Clifford Salisbury Woodward MC (12 August 1878 - 14 April 1959) was Bishop of Bristol from 1933 to 1946 and Bishop of Gloucester from 1946 to 1953.

==Life==
Woodward was educated at Marlborough School and Jesus College, Oxford, obtaining a second-class degree in Literae Humaniores in 1901. He was made deacon on Trinity Sunday (25 May) 1902 and ordained priest the next Trinity (7 June 1903) — both times by Edward Talbot, Bishop of Rochester, at Rochester Cathedral. After ordination, he served as lecturer at Wycliffe Hall, Oxford and chaplain of Wadham College, Oxford before becoming rector of St Saviour's with St Peter's, Southwark.

During the Great War, Woodward was a Temporary Chaplain to the Forces for three and a half years from May, 1916. He wrote of his experiences in or near the front lines, in a series of letters published in the Southwark Diocesan Chronicle, published monthly. He was in the front line just one week after leaving his London Rectory, and witnessed bursting shells, rockets, long and twisting communication trenches and an underground hospital. He was attached to the 142nd Brigade in the Battle of the Somme, and was wounded in the thigh and hands on 10 October 1916. He was evacuated to England where he learned that he had been awarded the Military Cross, the citation for which appeared in The London Gazette in November and reads as follows:

For conspicuous gallantry and devotion to duty during operations. He tended and brought in wounded under very heavy shell-fire, and continued this gallant work for 36 hours without stopping.
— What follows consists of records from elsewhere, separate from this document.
(* ===== verification/Encoding.v ===== *)
(** * Delta-varint encoding of sorted id lists: src/src/storage/encoding.rs

    Adjacency lists are stored as the LEB128 varints of the differences of a
    sorted list of node ids.  The file models the encoder, the decoder and the
    sorted-list updates, and shows that a well-formed list survives the round
    trip and that the updates keep lists well formed. *)
From S2P Require Export Prelude.

(** ** Varints *)

(** One iteration pushes the low seven bits, with the continuation bit unless
    the rest is zero.  The fuel of [encode_varint] is the bit length plus one,
    which always suffices: each step drops seven bits. *)
Fixpoint encode_varint_loop (fuel : nat) (value : N) (buf : bytes) : bytes :=
  match fuel with
  | O => buf
  | S fuel' =>
      let byte := N.land value 127 in
      let value' := N.shiftr value 7 in
      let byte := if decide (value' ≠ 0%N) then N.lor byte 128 else byte in
      let buf := buf ++ [n2b byte] in
      if decide (value' = 0%N) then buf else encode_varint_loop fuel' value' buf
  end.

Definition encode_varint (value : N) (buf : bytes) : bytes :=
  encode_varint_loop (S (N.to_nat (N.log2 value))) value buf.

(** The shift is masked to six bits and the result to 64, as a release build
    does; [count] is the index [i] of the byte. *)
Fixpoint decode_varint_loop (data : bytes) (value : N) (shift : N) (count : nat)
    : option (N * nat) :=
  match data with
  | [] => None
  | byte :: data' =>
      let value := N.lor value (u64_wrap (N.shiftl (N.land (b2n byte) 127) (shift mod 64))) in
      if decide (N.land (b2n byte) 128 = 0%N) then Some (value, count + 1)
      else decode_varint_loop data' value (shift + 7)%N (count + 1)
  end.

Definition decode_varint (data : bytes) : option (N * nat) :=
  decode_varint_loop data 0 0 0.

(** ** Id lists *)
Fixpoint encode_id_list_loop (ids : list N) (prev : N) (buf : bytes) : bytes :=
  match ids with
  | [] => buf
  | id :: ids' =>
      let delta := u64_sub id prev in
      encode_id_list_loop ids' id (encode_varint delta buf)
  end.
Definition encode_id_list (ids : list N) : bytes := encode_id_list_loop ids 0 [].

(** Each step consumes at least one byte, so the length of the data is enough
    fuel. *)
Fixpoint decode_id_list_loop (fuel : nat) (data : bytes) (prev : N) : list N :=
  match fuel with
  | O => []
  | S fuel' =>
      match data with
      | [] => []
      | _ :: _ =>
          match decode_varint data with
          | Some (delta, bytes_read) =>
              let prev := u64_add prev delta in
              prev :: decode_id_list_loop fuel' (drop bytes_read data) prev
          | None => []
          end
      end
  end.
Definition decode_id_list (data : bytes) : list N :=
  decode_id_list_loop (length data) data 0.

(** ** Sorted updates *)

(** [slice::binary_search] on a sorted slice without duplicates: [inl pos] for
    [Ok(pos)] when found, [inr pos] for [Err(pos)] otherwise. *)
Fixpoint partition_point (ids : list N) (id : N) : nat :=
  match ids with
  | [] => 0
  | x :: ids' => if decide (x < id)%N then S (partition_point ids' id) else 0
  end.
Definition binary_search (ids : list N) (id : N) : nat + nat :=
  let pos := partition_point ids id in
  if decide (ids !! pos = Some id) then inl pos else inr pos.

(** [Vec::insert] and [Vec::remove]. *)
Definition vec_insert {A} (l : list A) (pos : nat) (x : A) : list A :=
  take pos l ++ x :: drop pos l.
Definition vec_remove {A} (l : list A) (pos : nat) : list A :=
  take pos l ++ drop (S pos) l.

Definition insert_into_sorted (ids : list N) (id : N) : list N :=
  match binary_search ids id with
  | inl _ => ids
  | inr pos => vec_insert ids pos id
  end.

Definition remove_from_sorted (ids : list N) (id : N) : list N * bool :=
  match binary_search ids id with
  | inl pos => (vec_remove ids pos, true)
  | inr _ => (ids, false)
  end.

(** [ids.binary_search(&id).is_ok()]. *)
Definition found (ids : list N) (id : N) : bool :=
  match binary_search ids id with inl _ => true | inr _ => false end.

(** ** The invariant of a stored list *)
Definition ids_ok (ids : list N) : Prop :=
  StronglySorted N.lt ids ∧ Forall in_u64 ids.

Example encode_300 : encode_varint 300 [] = [xac; x02].
Proof. reflexivity. Qed.
Example encode_ids_example :
  decode_id_list (encode_id_list [100; 10000; 1000000; 9223372036854775807]%N)
  = [100; 10000; 1000000; 9223372036854775807]%N.
Proof. vm_compute. reflexivity. Qed.

(** ** Lemmas: the varint round trip *)
Lemma land_127 n : N.land n 127 = (n mod 128)%N.
Proof. change 127%N with (N.ones 7). apply N.land_ones. Qed.
Lemma shiftr_7 n : N.shiftr n 7 = (n / 128)%N.
Proof. apply N.shiftr_div_pow2. Qed.

Lemma testbit_small n k i : (n < 2 ^ k)%N → (k ≤ i)%N → N.testbit n i = false.
Proof.
  intros Hn Hi. destruct (decide (n = 0%N)) as [->|Hz]; [apply N.bits_0|].
  apply N.bits_above_log2. apply N.log2_lt_pow2 in Hn; lia.
Qed.

(** Disjoint bit ranges: [lor] is addition. *)
Lemma lor_shiftl_disjoint a b k :
  (a < 2 ^ k)%N → N.lor a (N.shiftl b k) = (a + b * 2 ^ k)%N.
Proof.
  intros Ha. assert (N.land a (N.shiftl b k) = 0%N) as E.
  { apply N.bits_inj_0. intros i. rewrite N.land_spec.
    destruct (decide (i < k)%N) as [Hi|Hi].
    - rewrite N.shiftl_spec_low by done. apply andb_false_r.
    - rewrite (testbit_small a k i) by (done || lia). done. }
  rewrite <- N.lxor_lor by done. rewrite <- N.add_nocarry_lxor by done.
  by rewrite N.shiftl_mul_pow2.
Qed.

Lemma lor_128 n : (n < 128)%N → N.lor n 128 = (n + 128)%N.
Proof. intros H. by apply (lor_shiftl_disjoint n 1 7). Qed.

Lemma encode_varint_loop_app fuel value buf :
  encode_varint_loop fuel value buf = buf ++ encode_varint_loop fuel value [].
Proof.
  revert value buf. induction fuel as [|fuel IH]; intros value buf; simpl.
  { by rewrite app_nil_r. }
  case_decide; [done|]. rewrite IH. rewrite (IH _ [_]). by rewrite <- app_assoc.
Qed.

Lemma b2n_last_byte n : (n < 128)%N → b2n (n2b (n mod 128)) = n.
Proof. intros. rewrite b2n_n2b, (N.mod_small n 128), N.mod_small by lia. done. Qed.
Lemma b2n_cont_byte n : b2n (n2b (n mod 128 + 128)) = (n mod 128 + 128)%N.
Proof. pose proof (N.mod_lt n 128). rewrite b2n_n2b, N.mod_small by lia. done. Qed.

Lemma land_127_cont n : N.land (n mod 128 + 128) 127 = (n mod 128)%N.
Proof.
  rewrite land_127. replace (n mod 128 + 128)%N with (n mod 128 + 1 * 128)%N by lia.
  rewrite N.Div0.mod_add. apply N.Div0.mod_mod.
Qed.
Lemma land_128_cont n : N.land (n mod 128 + 128) 128 ≠ 0%N.
Proof.
  intros E. assert (N.testbit (N.land (n mod 128 + 128) 128) 7 = false) as F
    by by rewrite E.
  rewrite N.land_spec in F. change (N.testbit 128 7) with true in F.
  rewrite andb_true_r in F. apply N.testbit_false in F.
  change (2 ^ 7)%N with 128%N in F. pose proof (N.mod_lt n 128).
  replace (n mod 128 + 128)%N with (n mod 128 + 1 * 128)%N in F by lia.
  rewrite N.div_add, N.div_small in F by lia. done.
Qed.
Lemma land_128_last n : (n < 128)%N → N.land n 128 = 0%N.
Proof.
  intros Hn. apply N.bits_inj_0. intros i. rewrite N.land_spec.
  change 128%N with (2 ^ 7)%N. rewrite N.pow2_bits_eqb.
  destruct (N.eqb_spec 7 i) as [<-|]; [|apply andb_false_r].
  by rewrite (testbit_small n 7 7).
Qed.

(** One iteration of the encoder. *)
Lemma encode_loop_last fuel v :
  (v < 128)%N → encode_varint_loop (S fuel) v [] = [n2b v].
Proof.
  intros Hv. simpl. rewrite shiftr_7, land_127, N.div_small, N.mod_small by done.
  by repeat case_decide.
Qed.
Lemma encode_loop_cont fuel v :
  (128 ≤ v)%N →
  encode_varint_loop (S fuel) v [] =
    n2b (v mod 128 + 128) :: encode_varint_loop fuel (v / 128) [].
Proof.
  intros Hv. simpl. rewrite shiftr_7, land_127.
  assert (v / 128 ≠ 0)%N as Hq by (intros E; apply N.div_small_iff in E; lia).
  repeat case_decide; try done.
  rewrite lor_128 by (apply N.mod_lt; lia). by rewrite encode_varint_loop_app.
Qed.

(** One iteration of the decoder, before the shift reaches 64. *)
Lemma decode_loop_step (b : byte) data acc count :
  let sh := (7 * N.of_nat count)%N in
  let v := N.land (b2n b) 127 in
  (sh < 64)%N → (acc < 2 ^ sh)%N → (v * 2 ^ sh < u64_mod)%N →
  decode_varint_loop (b :: data) acc sh count =
    if decide (N.land (b2n b) 128 = 0%N) then Some ((acc + v * 2 ^ sh)%N, count + 1)
    else decode_varint_loop data (acc + v * 2 ^ sh)%N (7 * N.of_nat (count + 1)) (count + 1).
Proof.
  intros sh v Hsh Ha Hv. cbn [decode_varint_loop].
  fold v. rewrite (N.mod_small sh) by done.
  rewrite u64_wrap_small by (unfold in_u64; by rewrite N.shiftl_mul_pow2).
  rewrite lor_shiftl_disjoint by done.
  by replace (sh + 7)%N with (7 * N.of_nat (count + 1))%N by lia.
Qed.

(** The accumulated value has its bits below [7 * count]; the next seven land
    above them. *)
Lemma decode_encode_loop fuel value rest acc count :
  (value < 2 ^ (7 * N.of_nat (S fuel)))%N →
  (acc < 2 ^ (7 * N.of_nat count))%N →
  in_u64 (acc + value * 2 ^ (7 * N.of_nat count)) →
  (value = 0%N → count = 0) →
  decode_varint_loop (encode_varint_loop (S fuel) value [] ++ rest) acc
    (7 * N.of_nat count) count
  = Some ((acc + value * 2 ^ (7 * N.of_nat count))%N,
      count + length (encode_varint_loop (S fuel) value [])).
Proof.
  revert value acc count. induction fuel as [|fuel IH]; intros value acc count Hf Ha Hu Hz;
    unfold in_u64 in Hu.
  all: assert (7 * N.of_nat count < 64)%N as Hsh by
    (destruct (decide (value = 0%N)) as [E|E]; [rewrite (Hz E); lia|];
     apply (N.pow_lt_mono_r_iff 2); [lia|]; unfold u64_mod in Hu; nia).
  all: destruct (decide (value < 128)%N) as [Hl|Hl].
  1,3: rewrite encode_loop_last by done; cbn [app]; rewrite decode_loop_step;
    rewrite ?b2n_n2b, ?land_127, ?(N.mod_small value 256), ?(N.mod_small value 128) by lia;
    [rewrite land_128_last by done; by rewrite decide_True|done|done|lia].
  { exfalso. simpl in Hf. lia. }
  rewrite encode_loop_cont by lia. cbn [app].
  pose proof (N.div_mod value 128 ltac:(lia)) as Hdm.
  pose proof (N.mod_lt value 128 ltac:(lia)) as Hml.
  assert (value / 128 ≠ 0)%N as Hq by (intros E; apply N.div_small_iff in E; lia).
  assert (2 ^ (7 * N.of_nat (count + 1)) = 128 * 2 ^ (7 * N.of_nat count))%N as Hpow.
  { replace (7 * N.of_nat (count + 1))%N with (7 + 7 * N.of_nat count)%N by lia.
    by rewrite N.pow_add_r. }
  rewrite decode_loop_step; rewrite ?b2n_cont_byte, ?land_127_cont; try done; [|nia].
  rewrite decide_False by apply land_128_cont.
  rewrite IH; [|..].
  - rewrite Hpow. cbn [length]. f_equal. f_equal; [nia|lia].
  - apply N.Div0.div_lt_upper_bound.
    replace (7 * N.of_nat (S (S fuel)))%N with (7 + 7 * N.of_nat (S fuel))%N in Hf by lia.
    by rewrite N.pow_add_r in Hf.
  - rewrite Hpow. nia.
  - rewrite Hpow. unfold in_u64. nia.
  - done.
Qed.

Lemma encode_varint_app v buf : encode_varint v buf = buf ++ encode_varint v [].
Proof. apply encode_varint_loop_app. Qed.

Lemma decode_encode_varint v rest :
  in_u64 v →
  decode_varint (encode_varint v [] ++ rest) = Some (v, length (encode_varint v [])).
Proof.
  intros Hv. unfold decode_varint, encode_varint.
  pose proof (decode_encode_loop (N.to_nat (N.log2 v)) v rest 0 0) as H.
  rewrite N.mul_0_r, N.pow_0_r, N.mul_1_r, N.add_0_l in H.
  apply H; try done; try lia.
  destruct (decide (v = 0%N)) as [->|Hz]; [done|].
  apply (N.lt_le_trans _ (2 ^ N.succ (N.log2 v))).
  { apply N.log2_spec. lia. }
  apply N.pow_le_mono_r; lia.
Qed.

Lemma length_encode_varint_pos v : 1 ≤ length (encode_varint v []).
Proof.
  unfold encode_varint. destruct (decide (v < 128)%N).
  - by rewrite encode_loop_last.
  - rewrite encode_loop_cont by lia. simpl. lia.
Qed.

Lemma length_encode_loop fuel v k :
  (v < 2 ^ (7 * N.of_nat k))%N → 0 < k → length (encode_varint_loop fuel v []) ≤ k.
Proof.
  revert v k. induction fuel as [|fuel IH]; intros v k Hv Hk; [simpl; lia|].
  destruct (decide (v < 128)%N); [by rewrite encode_loop_last|].
  rewrite encode_loop_cont by lia. cbn [length].
  destruct k as [|[|k]]; [lia|simpl in Hv; lia|].
  apply le_n_S, IH; [|lia]. apply N.Div0.div_lt_upper_bound.
  replace (7 * N.of_nat (S (S k)))%N with (7 + 7 * N.of_nat (S k))%N in Hv by lia.
  by rewrite N.pow_add_r in Hv.
Qed.

(** ** Lemmas: id lists *)
Lemma encode_id_list_loop_app ids prev buf :
  encode_id_list_loop ids prev buf = buf ++ encode_id_list_loop ids prev [].
Proof.
  revert prev buf. induction ids as [|id ids IH]; intros prev buf; simpl.
  { by rewrite app_nil_r. }
  rewrite IH, (IH _ (encode_varint _ _)), (encode_varint_app _ buf).
  by rewrite <- app_assoc.
Qed.

Lemma u64_sub_small a b : in_u64 a → (b ≤ a)%N → u64_sub a b = (a - b)%N.
Proof.
  unfold u64_sub, u64_wrap, in_u64, u64_mod in *. intros Ha Hb.
  replace (a + 18446744073709551616 - b)%N with (a - b + 1 * 18446744073709551616)%N by lia.
  rewrite N.Div0.mod_add. apply N.mod_small. lia.
Qed.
He showed an utter disregard of danger, and gave confidence and relief to many.

On his recovery, he was sent to Murren in Switzerland, a camp for former POWs in Germany deemed medically unfit for service. Woodward described it as 'a prison in paradise'. He returned to Southwark in 1917 but War wounds continued to give him problems, so he moved to a less stressful post in 1919 as Vicar of Cranley Gardens.

By 1923, he had recovered sufficiently to be offered the post of Bishop of Peterborough but he did not, at that stage, want to be a bishop. Instead, in 1925, he moved to St Peter's, Smith Square, where he acquired a reputation for preaching to the young and for religious broadcasts In 1933, he was prevailed upon to accept the bishopric of Bristol by which time he was also a Canon of Westminster Abbey. He was consecrated a bishop on Ascension Day (25 May) 1933 by Cosmo Lang, Archbishop of Canterbury, at Westminster Abbey.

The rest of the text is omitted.